Lemon Tart

INGREDIENTS

  • 1 batch Sour Cream Pastry
  • 375ml Lemon juice
  • 400ml Thickened cream
  • 300g Caster sugar
  • 12 Free range eggs
  • 2 punnet Fresh raspberries
  • to serve Dried apple slices
  • to serve Mascarpone
Print Recipe

Preheat a fan forced oven to 120C.

Prepare one batch of Sour Cream Pastry and blind bake in a 28cm x 3cm tart tin, set aside.

Place the lemon juice, cream, sugar and eggs into a large heat proof bowl and whisk together until well combined.

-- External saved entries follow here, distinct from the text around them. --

(** Resolution keeps the keys of the document. *)
Lemma find_ref_fill f p v path : find_ref p v = None -> find_ref p (fill f path v) = None.
Proof.
  revert v path. induction p as [|k p IH]; intros v path; [done|]. cbn [find_ref].
  destruct v as [| | | | |d|]; cbn [fill as_dict mbind option_bind]; try done.
  rewrite (dict_get_map (fun kv => (kv.1, fill f (entry_path path kv.1) kv.2))) by done.
  destruct (dict_get k d) as [child|]; [|done]. cbn [fmap option_fmap option_map snd]. apply IH.
Qed.

Lemma prepare_fill binary environment document prepared : prepare binary environment document = Ok prepared ->
  exists f, prepared.1 = fill f [] (handed_to binary document).
Proof.
  unfold prepare. intros (? & _ & (? & _ & (resolved & Hr & [= <-])%rbind_Ok)%rbind_Ok)%rbind_Ok.
  pose proof (resolve_at_traversed environment (fst <$> secret_entries document) [] (handed_to binary document)) as H.
  unfold resolve_placeholders in Hr. rewrite Hr in H. destruct H as [-> _]. by eexists.
Qed.

(** ** Witnesses *)
Module PlaceholderExamples.

Definition block (entries : list (string * Value)) : Value := VDict ((fun kv => (lit kv.1, kv.2)) <$> entries).
Definition str (s : string) : Value := VString (lit s).

Definition with_orange (client_secret : string) : Value :=
  block [("human_login", block [("sso", block [("client_secret", str "${SMS_SSO_CLIENT_SECRET}")])]);
         ("providers", VArray [block [("code", str "orange_cm");
            ("credentials", block [("client_secret", str client_secret)]);
            ("host", block [("url", str "https://${ORANGE_HOST}/v1")])]]);
         ("security", block [("hash_pepper", str "${SMS_HASH_PEPPER}")])]%string.

Definition gateway_secrets : list text := [lit "SMS_HASH_PEPPER"; lit "SMS_SSO_CLIENT_SECRET"].

Definition worker_env (name : text) : option text :=
  if bool_decide (name = lit "ORANGE_HOST") then Some (lit "api.orange.test")
  else if bool_decide (name = lit "ORANGE_SECRET") then Some (lit "hunter2") else None.

Definition gateway_env (name : text) : option text :=
  if bool_decide (name ∈ gateway_secrets) then Some (lit "0123456789") else worker_env name.

(** A secret pasted around its placeholder: only its key is reported. *)
Definition pasted : Value := with_orange "s3cr3t${".

Example pasted_refused :
  prepare Gateway gateway_env pasted =
  Err (SecretNotAPlaceholder (lit "providers[code=orange_cm].credentials.client_secret")).
Proof. vm_compute. reflexivity. Qed.

Lemma secret_never_reported_witness :
  secret_place (lit "providers[code=orange_cm].credentials.client_secret") (fst <$> secret_entries pasted) <> Outside.
Proof. exact (proj2 (secret_never_reported Gateway gateway_env pasted _ pasted_refused)). Defined.

(** The host outside the secrets is put together and the worker needs neither
    secret of the gateway. *)
Definition sealed : Value := with_orange "${ORANGE_SECRET}".

Example sealed_resolves :
  (fun d => find_ref [lit "providers"] d.1) <$>
    match prepare Worker worker_env sealed with Ok d => Some d | Err _ => None end =
  Some (Some (VArray [block [("code", str "orange_cm"); ("credentials", block [("client_secret", str "hunter2")]);
    ("host", block [("url", str "https://api.orange.test/v1")])]%string])).
Proof. vm_compute. reflexivity. Qed.

Lemma worker_env_agrees :
  (forall r, r ∈ RetiredNames.RETIRED -> (RetiredNames.env r ∉ collect_placeholders sealed) ->
     (gateway_env (RetiredNames.env r) = None <-> worker_env (RetiredNames.env r) = None)) /\
  (forall name, name ∈ collect_placeholders (handed_to Worker sealed) -> gateway_env name = worker_env name).
Proof.
  assert (Forall (fun n => n ∈ collect_placeholders sealed) gateway_secrets) as Hsealed
    by (apply (bool_decide_unpack _); vm_compute; exact I).
  rewrite Forall_forall in Hsealed. split.
  - intros r _ Hr. unfold gateway_env. rewrite bool_decide_eq_false_2; [done|]. intros H. by apply Hr, Hsealed.
  - intros name Hn. unfold gateway_env. rewrite bool_decide_eq_false_2; [done|].
    assert (Forall (fun n => n ∉ gateway_secrets) (collect_placeholders (handed_to Worker sealed))) as Hf
      by (apply (bool_decide_unpack _); vm_compute; exact I).
    rewrite Forall_forall in Hf. by apply Hf.
Qed.

End PlaceholderExamples.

Place a large pot half filled with water over a high heat and bring to the boil. Place the bowl of lemon mixture onto the pot of water and reduce the heat to medium.

Continually stir the mixture with a spatula or wooden spoon until the mix reaches 60C (use a digital thermometer). If you don’t have a thermometer, cook the mix until it just starts to thicken and lightly coats the back of the wooden spoon, then remove from the heat and strain into a jug.

Tip: Don’t whisk the mixture at this point, or you will end up with small bubbles in the tart.

Place the blind baked tart shell on a flat tray lined with baking tray then carefully pour in the filling to the very top of the tart.

Place into the preheated oven on the middle shelf and bake for 25 minutes or until the middle reaches 70C. It should have a slight wobble when gently shaken.

Remove from the oven, place onto a cooling rack and allow to cool to room temperature.

Serve with fresh raspberries, slices of dried apple and mascarpone.